I just found a brand new Mantua Mikado kit (Pennsylvania) while going through some boxes full of unbuilt purchases. (It has a brand new Onboard receiver with it which gives away it’s age. Unfortunately, I feel for the “early adopter” mistake for sound and individual control of locomotives. Is there any value at all for that system which I still have?)
I’m not sure if I feel up to trying to put it together but when I summon up the courage (or foolishness) to try, should I bother using the open core motor or immediately go to a new can design? If so, any recommendations for which can motor to use as a replacement and will I be able to put in flywheels without major frame modifications? Should I also replace the gearing?
Thanks for any suggestions and/or recommendations.
The Mantua Mike and Pacific models used the same frame and works. I kit bashed this Pacific.
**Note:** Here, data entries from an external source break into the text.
(** * Ollama-Desktop: the worker threads and the model catalog filter

    A shallow embedding of the non-GUI logic of the application:

    - [OllamaDesktopApp.filter_valid_models]  (main_window.py)
    - [OllamaDesktopApp.send_message]         (main_window.py)
    - [OllamaWorker.run], [OllamaWorker.cancel]            (workers.py)
    - [ModelManager._pull_model], [ModelManager._format_size] (workers.py)

    A Python [str] is modelled by the [string] of the bytes of its UTF-8
    encoding.  Concatenation, substring search, splitting at an ASCII
    character and comparison act on these bytes as Python does on the
    code points (UTF-8 keeps the order of the code points and no encoded
    character begins inside another).  [str.strip] removes the white
    space of Unicode, by its encodings.  [str.lower] is modelled on the
    letters A to Z: model identifiers are ASCII. *)

From Stdlib Require Import ZArith List Bool Ascii String Lia.
From Stdlib Require Import DecimalString Sorted Permutation.
From Stdlib Require OrderedTypeEx.
From Stdlib Require Floats.SpecFloat.
Import ListNotations.

Local Open Scope string_scope.
Local Open Scope list_scope.
Local Open Scope Z_scope.

(* ------------------------------------------------------------------ *)
(** * Python string primitives *)

Module PyStr.

(** [c.lower()] on one ASCII character: 'A'..'Z' move to 'a'..'z'. *)
Definition lower_ascii (c : ascii) : ascii :=
  let n := nat_of_ascii c in
  if andb (Nat.leb 65 n) (Nat.leb n 90) then ascii_of_nat (n + 32) else c.

(** [s.lower()] *)
Fixpoint lower (s : string) : string :=
  match s with
  | EmptyString => EmptyString
  | String c r => String (lower_ascii c) (lower r)
  end.

(** [sub in s]: [sub] occurs in [s] as a contiguous substring. *)
Fixpoint contains (sub s : string) : bool :=
  if String.prefix sub s then true
  else match s with
       | EmptyString => false
       | String _ r => contains sub r
       end.

(** [s.split(sep, 1)] when [sep in s]: the text before the first
    occurrence of the character and the text after it; [None] when the
    character does not occur (the split then has one element). *)
Fixpoint split_once (sep : ascii) (s : string) : option (string * string) :=
  match s with
  | EmptyString => None
  | String c r =>
      if Ascii.eqb c sep then Some (EmptyString, r)
      else match split_once sep r with
           | Some (a, b) => Some (String c a, b)
           | None => None
           end
  end.

(** [c.isspace()] for a character below U+0080, which is the one byte
    [c]: TAB, LF, VT, FF, CR, FS, GS, RS, US, SPACE. *)
Definition isspace (c : ascii) : bool :=
  let n := nat_of_ascii c in
  orb (andb (Nat.leb 9 n) (Nat.leb n 13))
      (orb (andb (Nat.leb 28 n) (Nat.leb n 31)) (Nat.eqb n 32)).

(** [isspace] for a character that takes two bytes: U+0085 (C2 85) and
    U+00A0 (C2 A0). *)
Definition isspace2 (a b : ascii) : bool :=
  let y := nat_of_ascii b in
  andb (Nat.eqb (nat_of_ascii a) 194) (orb (Nat.eqb y 133) (Nat.eqb y 160)).
(** [open(p, 'rb').read()] *)
Definition read_file (p : Path) : M bytes :=
  fun w =>
    match fs w !! p with
    | Some (File data) => (Ok data, w)
    | Some Dir => (Raise IsADirectoryError, w)
    | None => (Raise FileNotFoundError, w)
    end.

(** [p.exists()] *)
Definition path_exists (p : Path) : M bool :=
  fun w => (Ok (bool_decide (is_Some (fs w !! p))), w).

(** [p.is_file()] *)
Definition is_file (f : gmap Path node) (p : Path) : bool :=
  match f !! p with Some (File _) => true | _ => false end.

(** [p.is_dir()] *)
Definition is_dir (f : gmap Path node) (p : Path) : bool :=
  match f !! p with Some Dir => true | _ => false end.

(** [os.remove(p)], [os.unlink(p)] *)
Definition os_remove (p : Path) : M unit :=
  fun w =>
    match fs w !! p with
    | Some (File _) => (Ok tt, set_fs (delete p (fs w)) w)
    | Some Dir => (Raise IsADirectoryError, w)
    | None => (Raise FileNotFoundError, w)
    end.

(** [os.path.getsize(p)] of a regular file *)
Definition getsize (p : Path) : M Z :=
  data <- read_file p ;; ret (Z.of_nat (length data)).

(** Whether the folder that is to hold [p] is there (a one-component
    path lives in the current directory). *)
Definition parent_is_dir (f : gmap Path node) (p : Path) : bool :=
  match PyPath.parent p with
  | [] => true
  | q => is_dir f q
  end.

(** [shutil.move(src, dst)] of a regular file: a rename onto [dst] (an
    existing regular file there is replaced), or into [dst] when that
    is a directory. *)
Definition shutil_move (src dst : Path) : M unit :=
  fun w =>
    match fs w !! src with
    | None => (Raise FileNotFoundError, w)
    | Some Dir => (Raise IsADirectoryError, w)
    | Some (File data) =>
        match fs w !! dst with
        | Some Dir =>
            let real_dst := dst </> PyPath.name src in
            if bool_decide (is_Some (fs w !! real_dst))
            then (Raise ShutilError, w)
            else (Ok tt, set_fs (<[real_dst := File data]> (delete src (fs w))) w)
        | _ =>
            if parent_is_dir (fs w) dst
            then (Ok tt, set_fs (<[dst := File data]> (delete src (fs w))) w)
            else (Raise FileNotFoundError, w)
        end
    end.

(** [p.mkdir(parents=True, exist_ok=True)]: nothing is created when a
    regular file is in the way. *)
Definition mkdir_parents (p : Path) : M unit :=
  fun w =>
    if existsb (is_file (fs w)) (PyPath.ancestors_and_self (PyPath.parent p))
    then (Raise NotADirectoryError, w)
    else if is_file (fs w) p
    then (Raise FileExistsError, w)
    else (Ok tt, set_fs (foldr (fun q f => <[q := Dir]> f) (fs w)
                               (PyPath.ancestors_and_self p)) w).

(** [p.relative_to(root)] *)
Definition relative_to (p root : Path) : M Path :=
  if bool_decide (root `prefix_of` p) then ret (drop (length root) p)
  else raise ValueError.

(** [time.sleep] *)
Definition sleep (n : nap) : M unit :=
  modify (fun w => set_sleeps (sleeps w ++ [n]) w).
The stock Mantua open frame motor gives very decent performance. That Pacific got a can motor upgrade kit from the Mantua parts department. Later, after Mantua went away, you could get the from Yardbird trains. The can motor kit yielded extraordinary low speed performance. Or, you can replace the alnico magnet with the new neonynium super magnets. This is a simple screwdriver job and gives a motor with can motor performance. The basic drive from Mantua came mostly with the simple worm on the motor shaft gearing. Some of them had real gear boxes which ought to be nice. I have a used train show Mike that I plan to kitbash into something nice, one of these days. Some cast brass detail parts, air compressor, pilot, turbine generator, bell, classification lights and suchlike look good. That Pacific is painted with rattle can dark gray auto primer.
I have a complete Onboard system, NIB, somewhere, with a couple of receivers. I moved away from the Onboard club I was in, and never built a railroad with it as DCC emerged. There used to be some online resourses and groups. I just searched eBay and found a couple of items. In the completed search, a listing just closed with a whole bunch of stuff; no bids, started at $285 with a Buy it now of $435. A great deal about 20 years ago.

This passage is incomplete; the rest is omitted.